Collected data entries
.....

(** * Collection-and-cache subsystem of the pain-point collector backend

    A shallow embedding of
    - [backend/app/services/collectors/cache_manager.py]  (CacheEntry, CacheManager),
    - [backend/app/services/collectors/base_collector.py] (PainPointData, BaseCollector),
    - [backend/app/services/data_collector.py]            (CollectionResult, DataCollectorService),
    followed by the properties of the specification that concern them.

    Conventions.
    - A Python [str] is the list of its code points ([pystr]); slicing [s[:n]]
      is [take n], [len] is [length].
    - A Python [int] is a [Z]; a Python [float] is the rational it denotes
      ([Q]).  Where the code compares a computed float with a threshold
      ([_should_include]) every operation is rounded to the nearest binary64
      ([binary64] below); elsewhere sums and quotients are taken exactly.
      Infinities and NaN are not modelled.
    - [datetime] values are microseconds since [datetime.min] ([Z]), the
      datetimes being the values from 0 to [DATETIME_MAX]; every call of
      [datetime.utcnow()] is an explicit argument of the operation that
      makes it.
    - Library functions ([hashlib.md5], [str.lower], the iteration order of a
      built-in [set], the [re]-based text cleaning) are parameters of the
      sections that use them. *)

From Stdlib Require Import ZArith QArith Qminmax Qround Qabs Lqa String Ascii.
From stdpp Require Import base list sorting gmap strings.

Local Open Scope Z_scope.

(** ** Python strings *)

Abbreviation pystr := (list N).

(** An ASCII literal of the source as a Python string. *)
Definition py (s : string) : pystr := N_of_ascii <$> list_ascii_of_string s.
Arguments py : simpl never.

(** [needle in haystack] on strings. *)
Fixpoint str_contains (needle haystack : pystr) : bool :=
  match haystack with
  | [] => bool_decide (needle = [])
  | _ :: rest =>
      bool_decide (take (length needle) haystack = needle) || str_contains needle rest
  end.

(** [seq[-n:]] for a positive literal [n]. *)
Definition slice_last {A} (n : Z) (l : list A) : list A :=
  drop (Z.to_nat (Z.of_nat (length l) - n)) l.

(** [range(n)] *)
Definition py_range (n : Z) : list Z := Z.of_nat <$> seq 0 (Z.to_nat n).

(** ** Floats

    The binary64 nearest to a rational, ties to the even significand: what
    a float literal denotes and what [/], [*] and [+] on floats return for
    the exact quotient, product and sum.  The quantum of a value is
    [2 ** (e - 52)] for its binary exponent [e], and [2 ** -1074] below the
    normal range. *)

Definition pow2 (e : Z) : Q :=
  if bool_decide (0 ≤ e) then inject_Z (2 ^ e) else (/ inject_Z (2 ^ (- e)))%Q.

Definition round_half_even (q : Q) : Z :=
  let f := Qfloor q in
  match (q - inject_Z f ?= 1 # 2)%Q with
  | Lt => f
  | Gt => f + 1
  | Eq => if Z.even f then f else f + 1
  end.

(** The binary exponent of a positive rational: [2 ** e <= a < 2 ** (e + 1)]. *)
Definition binade (a : Q) : Z :=
  let e := Z.log2 (Qnum a) - Z.log2 (Zpos (Qden a)) in
  if Qle_bool (pow2 e) a then e else e - 1.

Definition binary64 (q : Q) : Q :=
  if Qeq_bool q 0 then 0%Q
  else
    let a := Qabs q in
    let quantum := pow2 (Z.max (binade a) (-1022) - 52) in
    let r := Qred (inject_Z (round_half_even (a / quantum)) * quantum) in
    if Qle_bool 0 q then r else (- r)%Q.

(** [a / b], [a * b] and [a + b] on floats. *)
Definition float_div (a b : Q) : Q := binary64 (a / b).
Definition float_mul (a b : Q) : Q := binary64 (a * b).
Definition float_add (a b : Q) : Q := binary64 (a + b).

(** ** [collections.OrderedDict] with string keys

    The items in iteration order.  Keys are unique in every dictionary that
    the operations below build from the empty one. *)

Section ordered_dict.
Context {V : Type}.

Abbreviation odict := (list (pystr * V)).

(** [d[k]], [None] standing for [KeyError]; [k in d] is [is_Some]. *)
Fixpoint od_get (k : pystr) (d : odict) : option V :=
  match d with
  | [] => None
  | (k', v) :: d' => if decide (k' = k) then Some v else od_get k d'
  end.

Definition od_contains (k : pystr) (d : odict) : bool :=
  match od_get k d with Some _ => true | None => false end.

(** [d[k] = v]: an existing key keeps its position, a new key goes last. *)
Fixpoint od_setitem (k : pystr) (v : V) (d : odict) : odict :=
  match d with
  | [] => [(k, v)]
  | (k', v') :: d' =>
      if decide (k' = k) then (k, v) :: d' else (k', v') :: od_setitem k v d'
  end.

(** [d.pop(k)] for a key that is present. *)
Definition od_pop (k : pystr) (d : odict) : odict :=
  filter (λ kv, kv.1 ≠ k) d.

(** [d.move_to_end(k)] for a key that is present. *)
Definition od_move_to_end (k : pystr) (d : odict) : odict :=
  match od_get k d with
  | Some v => od_pop k d ++ [(k, v)]
  | None => d
  end.

Definition od_keys (d : odict) : list pystr := d.*1.
Definition od_values (d : odict) : list V := d.*2.
(** * CyberRadioDriver components: the configuration synchronisation engine

    A shallow embedding of [CyberRadioDriver/components.py]: the value
    transforms [adjustFrequency] and [adjustAttenuation], the component base
    class [_base], and the [_queryConfiguration] / [_setConfiguration]
    methods of [_tuner], [_ddc], [_cwToneGen], [_tx] and [_duc].

    Modelling conventions.
    - The two value transforms are embedded twice.  Module [binary64] has
      them on IEEE 754 binary64 numbers, every operation rounded as the
      hardware rounds it; the statements about range, resolution and
      rounding are made of these.  The section before it has them on exact
      rationals ([Q]); the component methods use these, so that a statement
      about a method speaks of the value the helper returns and not of its
      last bit.  [numpy.around] is its documented algorithm (scale by a
      power of ten, [rint], scale back) and [rint] rounds half to even.
    - A [dict] is a [gmap]; an object is a record of its attributes; the
      class attributes that subclasses override are a record per class.
    - A method is a computation in a state-and-exception monad over the
      object and the trace of transport events.  The hardware behind the
      transport is an arbitrary function from the trace so far and the
      command sent to the outcome of that command. *)

From Stdlib Require Import ZArith QArith Qpower Qround Qabs Lia Lqa.
From Corelib Require Import SpecFloat.
From stdpp Require Import base decidable countable strings option gmap list.

Set Warnings "-register-all".

(** ** Configuration keys and values *)

(** Modelled from the spec: the constants of the [configKeys] module, which
    is not part of the sources at hand.  The spec describes a configuration
    key as an enumerated symbol; the keys below are those that
    [components.py] mentions for the classes embedded here. *)
Inductive Key : Set :=
  | INDEX | ENABLE | TUNER_FREQUENCY | TUNER_ATTENUATION
  | TUNER_RF_ATTENUATION | TUNER_AGP | TUNER_FILTER | TUNER_TIMING_ADJ
  | DDC_FREQUENCY_OFFSET | DDC_RATE_INDEX | DDC_UDP_DESTINATION | DDC_VITA_ENABLE
  | DDC_STREAM_ID | DDC_DATA_PORT | CW_INDEX | CW_FREQUENCY
  | CW_AMPLITUDE | CW_PHASE | CW_SWEEP_START | CW_SWEEP_STOP
  | CW_SWEEP_STEP | CW_SWEEP_DWELL | TX_INDEX | TX_FREQUENCY
  | TX_ATTENUATION | CONFIG_CW | DUC_INDEX | DUC_DATA_PORT
  | DUC_FREQUENCY | DUC_ATTENUATION | DUC_RATE_INDEX | DUC_TX_CHANNELS
  | DUC_MODE | DUC_STREAM_ID | DUC_FILENAME | DUC_START_SAMPLE
  | DUC_SAMPLES | DUC_SINGLE_PLAYBACK.

Definition key_code (k : Key) : nat :=
  match k with
  | INDEX => 0 | ENABLE => 1 | TUNER_FREQUENCY => 2
  | TUNER_ATTENUATION => 3 | TUNER_RF_ATTENUATION => 4 | TUNER_AGP => 5
  | TUNER_FILTER => 6 | TUNER_TIMING_ADJ => 7 | DDC_FREQUENCY_OFFSET => 8
  | DDC_RATE_INDEX => 9 | DDC_UDP_DESTINATION => 10 | DDC_VITA_ENABLE => 11
  | DDC_STREAM_ID => 12 | DDC_DATA_PORT => 13 | CW_INDEX => 14
  | CW_FREQUENCY => 15 | CW_AMPLITUDE => 16 | CW_PHASE => 17
  | CW_SWEEP_START => 18 | CW_SWEEP_STOP => 19 | CW_SWEEP_STEP => 20
  | CW_SWEEP_DWELL => 21 | TX_INDEX => 22 | TX_FREQUENCY => 23
  | TX_ATTENUATION => 24 | CONFIG_CW => 25 | DUC_INDEX => 26
  | DUC_DATA_PORT => 27 | DUC_FREQUENCY => 28 | DUC_ATTENUATION => 29
  | DUC_RATE_INDEX => 30 | DUC_TX_CHANNELS => 31 | DUC_MODE => 32
  | DUC_STREAM_ID => 33 | DUC_FILENAME => 34 | DUC_START_SAMPLE => 35
  | DUC_SAMPLES => 36 | DUC_SINGLE_PLAYBACK => 37
  end.

Definition key_decode (n : nat) : Key :=
  match n with
  | 0 => INDEX | 1 => ENABLE | 2 => TUNER_FREQUENCY
  | 3 => TUNER_ATTENUATION | 4 => TUNER_RF_ATTENUATION | 5 => TUNER_AGP
  | 6 => TUNER_FILTER | 7 => TUNER_TIMING_ADJ | 8 => DDC_FREQUENCY_OFFSET
  | 9 => DDC_RATE_INDEX | 10 => DDC_UDP_DESTINATION | 11 => DDC_VITA_ENABLE
  | 12 => DDC_STREAM_ID | 13 => DDC_DATA_PORT | 14 => CW_INDEX
  | 15 => CW_FREQUENCY | 16 => CW_AMPLITUDE | 17 => CW_PHASE
  | 18 => CW_SWEEP_START | 19 => CW_SWEEP_STOP | 20 => CW_SWEEP_STEP
  | 21 => CW_SWEEP_DWELL | 22 => TX_INDEX | 23 => TX_FREQUENCY
  | 24 => TX_ATTENUATION | 25 => CONFIG_CW | 26 => DUC_INDEX
  | 27 => DUC_DATA_PORT | 28 => DUC_FREQUENCY | 29 => DUC_ATTENUATION
  | 30 => DUC_RATE_INDEX | 31 => DUC_TX_CHANNELS | 32 => DUC_MODE
  | 33 => DUC_STREAM_ID | 34 => DUC_FILENAME | 35 => DUC_START_SAMPLE
  | 36 => DUC_SAMPLES | _ => DUC_SINGLE_PLAYBACK
  end.

#[global] Instance Key_eq_dec : EqDecision Key.
Proof. solve_decision. Defined.

#[global] Instance Key_countable : Countable Key.
Proof. by refine (inj_countable' key_code key_decode _); intros []. Defined.

(** Python values that travel in configuration dictionaries.  [VDict] is the
    nested dictionary stored under [CONFIG_CW]: tone generator index to
    tone generator configuration. *)
Inductive Value : Type :=
  | VNone
  | VBool (b : bool)
  | VInt (z : Z)
  | VFloat (q : Q)
  | VStr (s : string)
  | VList (l : list Z)
  | VDict (d : gmap Z (gmap Key Value)).

(** ** Exceptions and the two monads *)

Inductive exn : Type :=
  | KeyError (k : Key)
  | KeyErrorZ (i : Z)
  | IndexError
  | AttributeError
  | TypeError
  | ValueError
  | ZeroDivisionError
  | OverflowError
  | NonFinite.
(** [NonFinite] is not a Python exception: it marks a float result that is
    [inf] or [nan], which the rational model does not represent. *)

(** Pure code that may raise. *)
Inductive pyres (A : Type) : Type :=
  | Val (a : A)
  | Exc (e : exn).
Arguments Val {A} a.
Arguments Exc {A} e.

#[global] Instance pyres_ret : MRet pyres := @Val.
#[global] Instance pyres_bind : MBind pyres :=
  λ A B f m, match m with Val a => f a | Exc e => Exc e end.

.....

WHAT IS NEEDED
Using the records above, set down exactly the lines from the one with "From stdpp Require Import base list" through the one with "let a := Qabs q in", inclusive, and nothing more.

RESPONSE BOX
From stdpp Require Import base list sorting gmap strings.

Local Open Scope Z_scope.

(** ** Python strings *)

Abbreviation pystr := (list N).

(** An ASCII literal of the source as a Python string. *)
Definition py (s : string) : pystr := N_of_ascii <$> list_ascii_of_string s.
Arguments py : simpl never.

(** [needle in haystack] on strings. *)
Fixpoint str_contains (needle haystack : pystr) : bool :=
  match haystack with
  | [] => bool_decide (needle = [])
  | _ :: rest =>
      bool_decide (take (length needle) haystack = needle) || str_contains needle rest
  end.

(** [seq[-n:]] for a positive literal [n]. *)
Definition slice_last {A} (n : Z) (l : list A) : list A :=
  drop (Z.to_nat (Z.of_nat (length l) - n)) l.

(** [range(n)] *)
Definition py_range (n : Z) : list Z := Z.of_nat <$> seq 0 (Z.to_nat n).

(** ** Floats

    The binary64 nearest to a rational, ties to the even significand: what
    a float literal denotes and what [/], [*] and [+] on floats return for
    the exact quotient, product and sum.  The quantum of a value is
    [2 ** (e - 52)] for its binary exponent [e], and [2 ** -1074] below the
    normal range. *)

Definition pow2 (e : Z) : Q :=
  if bool_decide (0 ≤ e) then inject_Z (2 ^ e) else (/ inject_Z (2 ^ (- e)))%Q.

Definition round_half_even (q : Q) : Z :=
  let f := Qfloor q in
  match (q - inject_Z f ?= 1 # 2)%Q with
  | Lt => f
  | Gt => f + 1
  | Eq => if Z.even f then f else f + 1
  end.

(** The binary exponent of a positive rational: [2 ** e <= a < 2 ** (e + 1)]. *)
Definition binade (a : Q) : Z :=
  let e := Z.log2 (Qnum a) - Z.log2 (Zpos (Qden a)) in
  if Qle_bool (pow2 e) a then e else e - 1.

Definition binary64 (q : Q) : Q :=
  if Qeq_bool q 0 then 0%Q
  else
    let a := Qabs q in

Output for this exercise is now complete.